**Action item**
In the records below, find the line with "(** * viroconcom: the" and the line with "[float] is the". Print both exactly, along with every line between them, and no other line.
%%
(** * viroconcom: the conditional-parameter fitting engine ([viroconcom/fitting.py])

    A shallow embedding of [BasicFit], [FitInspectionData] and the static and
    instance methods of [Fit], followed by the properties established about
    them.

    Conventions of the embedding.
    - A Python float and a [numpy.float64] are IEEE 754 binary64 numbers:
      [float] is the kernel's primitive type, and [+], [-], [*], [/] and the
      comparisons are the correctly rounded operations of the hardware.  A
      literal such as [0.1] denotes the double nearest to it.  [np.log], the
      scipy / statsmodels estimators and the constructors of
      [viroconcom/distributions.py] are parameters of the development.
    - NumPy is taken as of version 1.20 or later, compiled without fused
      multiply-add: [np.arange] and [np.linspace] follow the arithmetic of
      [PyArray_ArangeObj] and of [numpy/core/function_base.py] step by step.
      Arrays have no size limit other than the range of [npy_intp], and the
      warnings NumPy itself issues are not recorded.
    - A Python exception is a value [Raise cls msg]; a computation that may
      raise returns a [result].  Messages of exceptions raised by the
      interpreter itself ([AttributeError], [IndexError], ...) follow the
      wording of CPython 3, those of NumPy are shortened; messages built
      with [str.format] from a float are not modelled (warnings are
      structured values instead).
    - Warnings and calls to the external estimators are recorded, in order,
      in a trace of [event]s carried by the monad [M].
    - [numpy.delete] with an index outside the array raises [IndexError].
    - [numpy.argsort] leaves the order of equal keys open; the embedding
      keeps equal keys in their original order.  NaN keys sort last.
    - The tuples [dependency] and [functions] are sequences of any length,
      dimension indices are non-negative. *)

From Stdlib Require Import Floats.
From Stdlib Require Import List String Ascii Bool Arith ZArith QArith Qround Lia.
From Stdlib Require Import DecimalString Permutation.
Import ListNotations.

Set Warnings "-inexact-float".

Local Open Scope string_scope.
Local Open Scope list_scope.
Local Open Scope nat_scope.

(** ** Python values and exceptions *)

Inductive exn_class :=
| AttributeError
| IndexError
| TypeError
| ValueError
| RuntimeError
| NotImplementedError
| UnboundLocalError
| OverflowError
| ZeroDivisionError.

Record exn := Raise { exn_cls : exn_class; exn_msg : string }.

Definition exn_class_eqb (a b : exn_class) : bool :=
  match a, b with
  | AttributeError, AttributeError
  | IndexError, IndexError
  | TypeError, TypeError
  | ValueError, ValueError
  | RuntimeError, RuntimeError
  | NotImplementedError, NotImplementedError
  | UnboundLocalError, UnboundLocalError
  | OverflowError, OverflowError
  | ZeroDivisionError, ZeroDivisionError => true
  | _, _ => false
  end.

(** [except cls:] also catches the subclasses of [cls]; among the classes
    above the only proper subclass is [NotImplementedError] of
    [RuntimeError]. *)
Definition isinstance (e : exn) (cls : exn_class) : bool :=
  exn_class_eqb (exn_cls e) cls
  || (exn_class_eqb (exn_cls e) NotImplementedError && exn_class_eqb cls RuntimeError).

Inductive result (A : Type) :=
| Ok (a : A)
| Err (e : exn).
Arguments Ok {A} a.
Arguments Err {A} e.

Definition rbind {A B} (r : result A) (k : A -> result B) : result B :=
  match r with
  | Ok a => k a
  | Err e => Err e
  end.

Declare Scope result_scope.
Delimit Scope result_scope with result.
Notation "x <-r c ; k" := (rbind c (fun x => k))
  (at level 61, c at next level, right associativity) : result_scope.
%%
%%
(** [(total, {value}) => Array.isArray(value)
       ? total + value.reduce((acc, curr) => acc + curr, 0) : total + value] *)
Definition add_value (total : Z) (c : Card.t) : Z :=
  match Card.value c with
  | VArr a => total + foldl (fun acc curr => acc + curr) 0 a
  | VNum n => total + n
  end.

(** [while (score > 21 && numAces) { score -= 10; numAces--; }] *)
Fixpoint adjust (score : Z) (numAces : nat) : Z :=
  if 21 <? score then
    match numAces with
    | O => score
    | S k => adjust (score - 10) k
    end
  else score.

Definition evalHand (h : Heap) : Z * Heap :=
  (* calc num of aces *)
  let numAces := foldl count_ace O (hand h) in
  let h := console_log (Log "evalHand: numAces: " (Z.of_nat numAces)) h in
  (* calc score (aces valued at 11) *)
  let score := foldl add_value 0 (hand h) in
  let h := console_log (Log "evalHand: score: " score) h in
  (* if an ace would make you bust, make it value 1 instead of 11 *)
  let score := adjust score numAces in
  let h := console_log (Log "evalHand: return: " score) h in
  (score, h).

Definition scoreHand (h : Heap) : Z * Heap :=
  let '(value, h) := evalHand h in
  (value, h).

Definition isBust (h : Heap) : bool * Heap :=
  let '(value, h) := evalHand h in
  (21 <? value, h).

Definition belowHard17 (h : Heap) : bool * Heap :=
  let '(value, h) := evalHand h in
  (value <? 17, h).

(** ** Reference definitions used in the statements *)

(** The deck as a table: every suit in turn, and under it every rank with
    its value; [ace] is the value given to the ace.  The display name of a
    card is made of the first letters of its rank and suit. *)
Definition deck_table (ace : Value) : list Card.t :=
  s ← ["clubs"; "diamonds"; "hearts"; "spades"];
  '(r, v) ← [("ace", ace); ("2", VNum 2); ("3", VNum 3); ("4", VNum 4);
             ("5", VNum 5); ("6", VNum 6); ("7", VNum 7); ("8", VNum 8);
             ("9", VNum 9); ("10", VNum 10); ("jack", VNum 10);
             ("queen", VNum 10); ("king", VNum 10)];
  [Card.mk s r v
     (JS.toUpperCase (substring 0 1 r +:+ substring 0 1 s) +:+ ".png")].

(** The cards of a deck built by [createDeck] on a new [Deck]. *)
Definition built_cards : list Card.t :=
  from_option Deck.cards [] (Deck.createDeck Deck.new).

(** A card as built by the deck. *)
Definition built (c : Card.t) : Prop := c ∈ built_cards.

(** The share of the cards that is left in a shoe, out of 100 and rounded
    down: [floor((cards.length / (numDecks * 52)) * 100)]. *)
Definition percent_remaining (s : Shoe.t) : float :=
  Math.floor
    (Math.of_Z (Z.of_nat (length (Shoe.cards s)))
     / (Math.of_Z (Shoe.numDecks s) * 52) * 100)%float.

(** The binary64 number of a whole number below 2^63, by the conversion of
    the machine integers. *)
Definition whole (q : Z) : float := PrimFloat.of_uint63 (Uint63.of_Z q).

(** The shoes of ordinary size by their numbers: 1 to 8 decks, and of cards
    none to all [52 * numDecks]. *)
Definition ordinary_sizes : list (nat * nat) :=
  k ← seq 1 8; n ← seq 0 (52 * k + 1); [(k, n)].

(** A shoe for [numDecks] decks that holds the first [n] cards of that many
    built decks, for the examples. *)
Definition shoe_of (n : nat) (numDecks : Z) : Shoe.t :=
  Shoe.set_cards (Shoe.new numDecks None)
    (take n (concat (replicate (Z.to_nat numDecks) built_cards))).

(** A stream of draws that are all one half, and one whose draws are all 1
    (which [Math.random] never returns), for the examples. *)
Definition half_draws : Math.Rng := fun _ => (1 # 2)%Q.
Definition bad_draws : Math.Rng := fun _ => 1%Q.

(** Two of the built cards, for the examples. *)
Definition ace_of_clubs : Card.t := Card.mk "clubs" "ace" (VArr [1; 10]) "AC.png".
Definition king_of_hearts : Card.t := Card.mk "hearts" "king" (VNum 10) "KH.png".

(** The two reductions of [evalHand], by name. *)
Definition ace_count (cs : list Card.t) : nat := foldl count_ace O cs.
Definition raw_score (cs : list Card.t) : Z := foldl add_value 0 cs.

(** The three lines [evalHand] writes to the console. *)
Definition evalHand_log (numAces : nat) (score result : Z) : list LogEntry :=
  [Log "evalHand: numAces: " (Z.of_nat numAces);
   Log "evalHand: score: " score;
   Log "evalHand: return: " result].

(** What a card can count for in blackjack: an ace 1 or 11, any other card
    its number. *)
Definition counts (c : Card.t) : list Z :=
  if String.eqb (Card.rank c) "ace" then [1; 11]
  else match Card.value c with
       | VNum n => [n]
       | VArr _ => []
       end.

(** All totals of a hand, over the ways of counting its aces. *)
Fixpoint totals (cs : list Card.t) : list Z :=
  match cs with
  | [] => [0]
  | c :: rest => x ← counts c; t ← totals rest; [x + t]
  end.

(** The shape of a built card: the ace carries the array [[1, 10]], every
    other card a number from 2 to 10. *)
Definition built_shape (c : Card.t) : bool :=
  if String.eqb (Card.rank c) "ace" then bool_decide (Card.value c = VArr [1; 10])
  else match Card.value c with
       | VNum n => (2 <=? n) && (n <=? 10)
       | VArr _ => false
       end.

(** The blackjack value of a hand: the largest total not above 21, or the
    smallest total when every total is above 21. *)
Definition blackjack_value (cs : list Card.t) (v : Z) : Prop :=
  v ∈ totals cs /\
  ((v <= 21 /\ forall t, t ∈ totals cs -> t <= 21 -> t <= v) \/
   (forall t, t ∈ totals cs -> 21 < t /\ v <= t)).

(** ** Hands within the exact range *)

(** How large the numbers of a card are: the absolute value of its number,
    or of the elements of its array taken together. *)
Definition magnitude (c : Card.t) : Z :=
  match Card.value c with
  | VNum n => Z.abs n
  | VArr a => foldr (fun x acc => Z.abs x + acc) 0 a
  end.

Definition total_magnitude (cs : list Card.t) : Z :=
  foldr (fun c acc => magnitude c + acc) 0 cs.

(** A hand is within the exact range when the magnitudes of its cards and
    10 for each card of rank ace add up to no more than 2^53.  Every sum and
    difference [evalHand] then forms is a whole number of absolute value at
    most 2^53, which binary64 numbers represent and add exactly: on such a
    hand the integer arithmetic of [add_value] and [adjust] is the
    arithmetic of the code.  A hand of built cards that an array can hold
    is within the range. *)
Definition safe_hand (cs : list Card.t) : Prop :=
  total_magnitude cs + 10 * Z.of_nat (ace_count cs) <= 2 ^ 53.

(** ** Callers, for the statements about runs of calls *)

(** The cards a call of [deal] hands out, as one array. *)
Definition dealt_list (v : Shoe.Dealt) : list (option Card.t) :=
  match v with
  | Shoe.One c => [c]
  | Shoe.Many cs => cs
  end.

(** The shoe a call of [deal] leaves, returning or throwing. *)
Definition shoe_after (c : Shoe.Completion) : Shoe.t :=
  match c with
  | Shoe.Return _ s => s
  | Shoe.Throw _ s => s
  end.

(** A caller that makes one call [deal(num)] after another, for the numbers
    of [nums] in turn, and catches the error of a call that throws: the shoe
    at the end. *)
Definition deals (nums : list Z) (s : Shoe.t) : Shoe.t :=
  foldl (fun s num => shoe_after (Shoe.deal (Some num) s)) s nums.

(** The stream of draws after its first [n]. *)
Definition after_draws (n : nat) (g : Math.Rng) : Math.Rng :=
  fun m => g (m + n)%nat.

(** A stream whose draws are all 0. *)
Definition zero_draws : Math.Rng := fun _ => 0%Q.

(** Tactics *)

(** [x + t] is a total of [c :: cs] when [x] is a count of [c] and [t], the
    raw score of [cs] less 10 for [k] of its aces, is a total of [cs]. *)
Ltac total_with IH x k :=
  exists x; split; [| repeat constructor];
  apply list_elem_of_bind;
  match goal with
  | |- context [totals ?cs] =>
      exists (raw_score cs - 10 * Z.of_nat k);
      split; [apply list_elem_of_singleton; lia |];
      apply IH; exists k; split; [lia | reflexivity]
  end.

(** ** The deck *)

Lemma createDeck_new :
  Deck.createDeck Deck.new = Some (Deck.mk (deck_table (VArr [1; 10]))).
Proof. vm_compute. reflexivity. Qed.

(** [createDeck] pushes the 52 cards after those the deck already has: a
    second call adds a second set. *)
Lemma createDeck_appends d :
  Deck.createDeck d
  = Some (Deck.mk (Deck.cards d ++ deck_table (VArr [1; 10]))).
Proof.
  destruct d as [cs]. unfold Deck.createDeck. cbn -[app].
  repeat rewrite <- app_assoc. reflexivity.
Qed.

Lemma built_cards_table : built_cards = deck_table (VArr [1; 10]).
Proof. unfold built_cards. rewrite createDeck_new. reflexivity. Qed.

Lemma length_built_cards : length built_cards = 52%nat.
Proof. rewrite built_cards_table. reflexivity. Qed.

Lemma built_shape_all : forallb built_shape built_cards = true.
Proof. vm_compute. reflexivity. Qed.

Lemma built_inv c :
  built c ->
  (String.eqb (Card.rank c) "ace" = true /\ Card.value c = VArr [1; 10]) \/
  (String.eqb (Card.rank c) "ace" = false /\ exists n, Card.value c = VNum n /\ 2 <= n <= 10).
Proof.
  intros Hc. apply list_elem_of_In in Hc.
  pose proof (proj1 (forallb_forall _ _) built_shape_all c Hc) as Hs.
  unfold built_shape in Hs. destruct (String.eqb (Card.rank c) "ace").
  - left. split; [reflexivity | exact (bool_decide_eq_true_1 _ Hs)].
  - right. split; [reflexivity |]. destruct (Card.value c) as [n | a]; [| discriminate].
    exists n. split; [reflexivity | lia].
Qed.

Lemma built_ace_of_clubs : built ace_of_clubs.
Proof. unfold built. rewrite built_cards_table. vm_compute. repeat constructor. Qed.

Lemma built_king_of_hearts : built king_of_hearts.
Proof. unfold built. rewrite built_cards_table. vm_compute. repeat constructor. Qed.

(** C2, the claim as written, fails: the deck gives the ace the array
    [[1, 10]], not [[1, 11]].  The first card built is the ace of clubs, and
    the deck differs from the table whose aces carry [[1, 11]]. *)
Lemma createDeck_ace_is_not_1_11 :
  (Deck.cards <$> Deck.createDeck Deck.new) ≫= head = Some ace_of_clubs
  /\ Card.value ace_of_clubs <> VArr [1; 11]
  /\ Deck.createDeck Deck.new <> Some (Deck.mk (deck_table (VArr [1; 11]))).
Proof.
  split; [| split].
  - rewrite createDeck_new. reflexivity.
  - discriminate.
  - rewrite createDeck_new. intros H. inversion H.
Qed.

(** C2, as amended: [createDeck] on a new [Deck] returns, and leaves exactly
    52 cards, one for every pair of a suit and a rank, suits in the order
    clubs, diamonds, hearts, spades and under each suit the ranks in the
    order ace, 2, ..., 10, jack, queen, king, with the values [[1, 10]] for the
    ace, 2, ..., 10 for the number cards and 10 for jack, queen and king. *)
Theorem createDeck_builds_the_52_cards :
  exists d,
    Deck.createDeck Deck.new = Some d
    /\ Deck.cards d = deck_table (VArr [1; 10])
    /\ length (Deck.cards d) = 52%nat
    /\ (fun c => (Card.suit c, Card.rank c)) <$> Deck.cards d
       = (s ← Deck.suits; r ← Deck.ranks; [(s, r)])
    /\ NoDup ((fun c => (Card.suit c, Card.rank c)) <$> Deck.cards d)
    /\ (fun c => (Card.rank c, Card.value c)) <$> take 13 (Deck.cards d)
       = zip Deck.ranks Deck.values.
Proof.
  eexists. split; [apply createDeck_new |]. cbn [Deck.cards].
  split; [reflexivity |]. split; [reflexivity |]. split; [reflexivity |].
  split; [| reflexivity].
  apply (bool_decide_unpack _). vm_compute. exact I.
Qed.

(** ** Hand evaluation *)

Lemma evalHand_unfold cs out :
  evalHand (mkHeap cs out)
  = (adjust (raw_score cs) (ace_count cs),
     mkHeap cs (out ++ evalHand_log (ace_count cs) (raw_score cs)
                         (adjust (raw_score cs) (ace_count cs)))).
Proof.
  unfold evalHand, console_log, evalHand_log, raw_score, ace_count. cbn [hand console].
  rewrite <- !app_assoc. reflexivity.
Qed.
%%
**Written response**
(** * viroconcom: the conditional-parameter fitting engine ([viroconcom/fitting.py])

    A shallow embedding of [BasicFit], [FitInspectionData] and the static and
    instance methods of [Fit], followed by the properties established about
    them.

    Conventions of the embedding.
    - A Python float and a [numpy.float64] are IEEE 754 binary64 numbers:
      [float] is the kernel's primitive type, and [+], [-], [*], [/] and the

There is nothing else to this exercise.